Appeared in the Milwaukee Journal Sentinel on Jan. 23, 2000.

                    Dr. Albright's dosage of sanctions doesn't really work

                 By Richard Foster
                 of the Journal Sentinel

                 It's not every day that a secretary of state writes - or has any reason to write - an article for a learned
                 scientific journal. But Madeleine K. Albright's name appears under an article in a recent issue of "Annals
                 of Internal Medicine," published twice a month by the American College of Physicians and the American
                 Society of Internal Medicine.

                 Standing alongside offerings with such high-domed titles as "Prevalence of and Risk Factors for Hepatic
                 Steatosis in Northern Italy," Albright offers a vigorous but unconvincing defense of economic sanctions,
                 notably those directed at Iraq and Cuba. Elsewhere in the magazine appear articles critical of these
                 embargoes.

                 Why is a medical journal publishing articles about economic sanctions, anyhow? Aren't the editors going
                 beyond their professional expertise when they venture into the domain of foreign affairs?
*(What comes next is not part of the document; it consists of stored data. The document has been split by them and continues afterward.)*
(* ===== verification/Umalloc.v ===== *)
(** The memory allocator of user programs: src/src/user/ulib/umalloc.c.

    The headers are kept by their addresses, a header being 16 bytes; sizes
    are in units of a header.  [sbrk] moves the end of memory and returns where
    it was; whether the kernel grants that is an argument. *)

From S2P Require Import Prelude.

(** ** Model *)

(** [union header] *)
Record header := Header { h_ptr : Z; h_size : Z }.
Definition SIZEOF_HEADER : Z := 16.

(** [u_brk] is the end of the program's memory. *)
Record ustate := Ustate { u_hdrs : gmap Z header; u_freep : Z; u_brk : Z }.

Abbreviation U := (M ustate).

Definition hdr (a : Z) (s : ustate) : header := default (Header 0 0) (u_hdrs s !! a).
Definition ptr_of (a : Z) : U Z := gets (fun s => h_ptr (hdr a s)).
Definition size_of (a : Z) : U Z := gets (fun s => h_size (hdr a s)).
Definition set_ptr (a v : Z) : U unit := modify (fun s => Ustate (<[a := Header v (h_size (hdr a s))]> (u_hdrs s)) (u_freep s) (u_brk s)).
(** [size] is a [uint]. *)
Definition set_size (a v : Z) : U unit := modify (fun s => Ustate (<[a := Header (h_ptr (hdr a s)) (u32 v)]> (u_hdrs s)) (u_freep s) (u_brk s)).
Definition get_freep : U Z := gets u_freep.
Definition set_freep (v : Z) : U unit := modify (fun s => Ustate (u_hdrs s) v (u_brk s)).

(** [p + n] on header pointers. *)
Definition units (p n : Z) : Z := p + SIZEOF_HEADER * n.

Section umalloc.
(** The address of [base]. *)
Context (base : Z).

(** The loop of [free]. *)
Fixpoint free_loop (fuel : nat) (bp p : Z) : U Z :=
  match fuel with
  | O => out_of_fuel
  | S f =>
      next ← ptr_of p;
      if (bp >? p) && (bp <? next) then mret p
      else if (p >=? next) && ((bp >? p) || (bp <? next)) then mret p
      else free_loop f bp next
  end.

(** Twice the headers in store is more than the list is long. *)
Definition list_fuel (s : ustate) : nat := 2 * size (u_hdrs s) + 2.

Definition free (ap : Z) : U unit :=
  let bp := ap - SIZEOF_HEADER in
  fuel ← gets list_fuel;
  freep ← get_freep;
  p ← free_loop fuel bp freep;
  bsize ← size_of bp;
  next ← ptr_of p;
  (if units bp bsize =? next then
     nsize ← size_of next;
     set_size bp (bsize + nsize);;
     nptr ← ptr_of next;
     set_ptr bp nptr
   else set_ptr bp next);;
  psize ← size_of p;
  (if units p psize =? bp then
     bsize ← size_of bp;
     set_size p (psize + bsize);;
     bptr ← ptr_of bp;
     set_ptr p bptr
   else set_ptr p bp);;
  set_freep p.

(** The system call takes an [int]. *)
Definition sbrk (grant : bool) (n : Z) : U Z :=
  if negb grant then mret (-1)
  else
    p ← gets u_brk;
    modify (fun s => Ustate (u_hdrs s) (u_freep s) (u64 (u_brk s + n)));;
    mret p.

Definition morecore (grant : bool) (nu : Z) : U Z :=
  let nu := if nu <? 4096 then 4096 else nu in
  p ← sbrk grant (i32 (nu * SIZEOF_HEADER));
  if p =? -1 then mret 0
  else
    set_size p nu;;
    free (p + SIZEOF_HEADER);;
    get_freep.

(** The loop of [malloc]. *)
Fixpoint malloc_loop (fuel : nat) (grant : bool) (nunits prevp p : Z) : U Z :=
  match fuel with
  | O => out_of_fuel
  | S f =>
      psize ← size_of p;
      if psize >=? nunits then
        p' ← (if psize =? nunits then
                next ← ptr_of p;
                set_ptr prevp next;; mret p
              else
                set_size p (psize - nunits);;
                let p' := units p (psize - nunits) in
                set_size p' nunits;; mret p');
        set_freep prevp;;
        mret (p' + SIZEOF_HEADER)
      else
        freep ← get_freep;
        if p =? freep then
          p' ← morecore grant nunits;
          if p' =? 0 then mret 0
          else
            next ← ptr_of p';
            malloc_loop f grant nunits p' next
        else
          next ← ptr_of p;
          malloc_loop f grant nunits p next
  end.

Definition malloc_fuel (s : ustate) : nat := 4 * size (u_hdrs s) + 8.

Definition nunits_of (nbytes : Z) : Z := u32 ((nbytes + SIZEOF_HEADER - 1) / SIZEOF_HEADER + 1).

Definition malloc (grant : bool) (nbytes : Z) : U Z :=
  let nunits := nunits_of nbytes in
  freep ← get_freep;
  prevp ← (if freep =? 0 then
             set_freep base;; set_ptr base base;; set_size base 0;; mret base
           else mret freep);
  fuel ← gets malloc_fuel;
  p ← ptr_of prevp;
  malloc_loop fuel grant nunits prevp p.
End umalloc.

(** A program that has allocated nothing. *)
Definition ustate0 (brk : Z) : ustate := Ustate ∅ 0 brk.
                 In fact, Albright's article has a legitimate place in the pages of a medical journal. At the busy intersection
                 of diplomacy and public health, the vehicles of policy-makers often collide with those of doctors.
                 Specifically, sanctions have a place in medical discussions (and in medical journals) because embargoes
                 against rogue countries often erode the health of people who live in them.

                 According to Albright, "the case for continued sanctions as a means of pressure against Saddam Hussein
                 is overwhelming. There is no greater enemy to public health in Iraq than he."

                 She makes similar remarks about Fidel Castro's Cuba: "There would be no better route to greater
                 prosperity and improved public health in Cuba than a government that was accountable to its people."

                 In essence, Albright is saying that if the people of Iraq and Cuba are in a pickle, it is because Hussein
                 and Castro put them there. Blame these dictators for the shortages, the poverty and the disease, not us.
                 This is buck-passing masquerading as rational analysis.

                 It is obvious - and thus hardly worth saying - that Iraq and Cuba would be better off with more
                 enlightened and humane leaders. Hussein is a particularly detestable character because he has made the
                 sparse goods in his country available only to those who support him. Thus, he has transformed the
                 embargo into an instrument of repression, which seems to me to be another reason to end it.

                 But to say, as Albright says, that Hussein and Castro are to blame for their countries' plight is to say only
                 part of the truth. It says nothing about this country's role - the role of the sanctions - in the misery that
                 Iraqis and Cubans suffer. It ignores our complicity, however unintended, in the misery of people who
                 already suffer under the lash of dictatorial rule.

                 Albright points out that food and medicine are exempt from the sanctions against Iraq and Cuba, but she
                 knows very well this is a phony argument. An embargo is intended to cripple the economy of a target
                 country, and to the extent that it makes people poor, it erodes their ability to buy food and medicine,
                 however available they may be in theory. The wealthy and powerful, of course, can buy what they want;
                 it's just ordinary citizens, especially the poor, who are hit.

                 The shortage of medical care is much more serious in Iraq than in Cuba. Castro is a ruthless dictator, but
                 unlike many dictators (notably Hussein) he has always devoted a huge share of his country's resources to
                 basic medical care and basic education.

                 The embargo of Cuba has been in place since 1961, which is a long time for any government policy to
                 remain intact. It has completely failed to achieve its intended goal, which is to weaken Castro and
                 promote democracy in Cuba. The sanctions against Iraq were imposed in 1991, and they, too, have
                 failed. In fact, it is likely that Hussein is stronger now than he was when the embargo was first imposed.

                 Over the years, international support for the Cuba blockade has disappeared, so that the United States
                 now stands virtually alone in maintaining it. There is every indication that the same erosion will make a
                 mockery of the Iraqi blockade; already, support for it is weakening in the United Nations, even in those
                 Arab countries that would be Iraq's most immediate victims. Increasingly, they are isolating the U.S., not
                 its adversaries.

                 These embargoes are creating misery, not democracy; they are weakening the health of ordinary people,
                 not the iron grip of those who rule them. It's no wonder that doctors have cause to oppose them. They
                 are not just bad economic policy; they are public health menaces.

                 Richard Foster is an editorial writer and columnist for the Milwaukee Journal Sentinel. He can be
                 reached at rfoster@onwis.com
 

                                    Appeared in the Milwaukee Journal Sentinel on Jan. 23, 2000.